(** [fuel] is [actual_k]: every round selects one more. *)
Fixpoint mmr_loop (score : list nat -> nat -> spec_float) (fuel actual_k : nat)
    (selected remaining : list nat) : list nat :=
  match fuel with
  | O => selected
  | S f =>
      if (length selected <? actual_k) && negb (length remaining =? 0)
      then
        let '(_, best_idx, best_pos) := best_of (score selected) (fneg_inf, 0, 0) 0 remaining in
        mmr_loop score f actual_k (selected ++ [best_idx]) (list_delete best_pos remaining)
      else selected
  end.

(** [fold(0.0, |max, sim| sim.max(max))] *)
Definition penalty (sims : list spec_float) : spec_float :=
  foldl (fun acc sim => fmax sim acc) fzero sims.

(** An index beyond the vectors would panic; the candidates never are. *)
Definition vector_at (ix : EmbeddingIndex) (i : nat) : list f32 :=
  match vectors ix !! i with Some v => data v | None => [] end.

Definition mmr_score (ix : EmbeddingIndex) (query : list f32) (lambda : f32)
    (selected : list nat) (d : nat) : f32 :=
  let relevance := cosine_similarity query (vector_at ix d) in
  let diversity_penalty :=
    penalty ((fun s => cosine_similarity (vector_at ix d) (vector_at ix s)) <$> selected) in
  f32_sub (f32_mul lambda relevance) (f32_mul (f32_sub (f32_of_Z 1) lambda) diversity_penalty).

Definition mmr_select (ix : EmbeddingIndex) (query : list f32) (k : nat) (lambda : f32) : list nat :=
  let n := length (vectors ix) in
  if (n =? 0) || (k =? 0) then []
  else mmr_loop (mmr_score ix query lambda) (k `min` n) (k `min` n) [] (seq 0 n).

Record MmrConfig := mkMmr { mmr_enabled : bool; lambda : f32 }.
Definition mmr_default : MmrConfig := mkMmr true (f32_lit 7 10).

(** [x.clamp(0.0, 1.0)]: NaN stays. *)
Definition f32_clamp (x lo hi : f32) : f32 := if flt x lo then lo else if fgt x hi then hi else x.
Definition mmr_new (enabled : bool) (l : f32) : MmrConfig :=
  mkMmr enabled (f32_clamp l fzero (f32_of_Z 1)).

Definition mmr_config_select (c : MmrConfig) (ix : EmbeddingIndex) (query : list f32) (k : nat) : list nat :=
  if negb (mmr_enabled c) || (length (vectors ix) <=? 1) || fge (lambda c) (f32_of_Z 1)
  then fst <$> search ix query k
  else mmr_select ix query k (lambda c).

(** ** Reordering of texts *)

Definition is_ascii_punctuation (c : ascii) : bool :=
  let n := code c in
  ((33 <=? n) && (n <=? 47) || (58 <=? n) && (n <=? 64) || (91 <=? n) && (n <=? 96)
   || (123 <=? n) && (n <=? 126))%Z.

(** The bytes of the separator a text starts with. *)
Definition separator (s : string) : nat :=
  match ws_len s, s with
  | O, String c _ => if is_ascii_punctuation c then 1 else 0
  | n, _ => n
  end.

(** [s.split(separator).filter(|w| !w.is_empty())]: [word] is the word begun
    and [skip] the bytes left of a separator. *)
Fixpoint words_of (word : string) (skip : nat) (s : string) : list string :=
  let emit l := match word with EmptyString => l | _ => word :: l end in
  match s with
  | EmptyString => emit []
  | String c r =>
      match skip with
      | S k => words_of word k r
      | O => match separator s with
             | O => words_of (word +:+ String c EmptyString) 0 r
             | S k => emit (words_of EmptyString k r)
             end
      end
  end.

Section rerank.
Context `{StrEnv}.

Definition word_set (s : string) : gset string := list_to_set (words_of EmptyString 0 (to_lowercase s)).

*****

Looking at the entries above, count each line in which the word "else" occurs, then give the total and nothing further.

5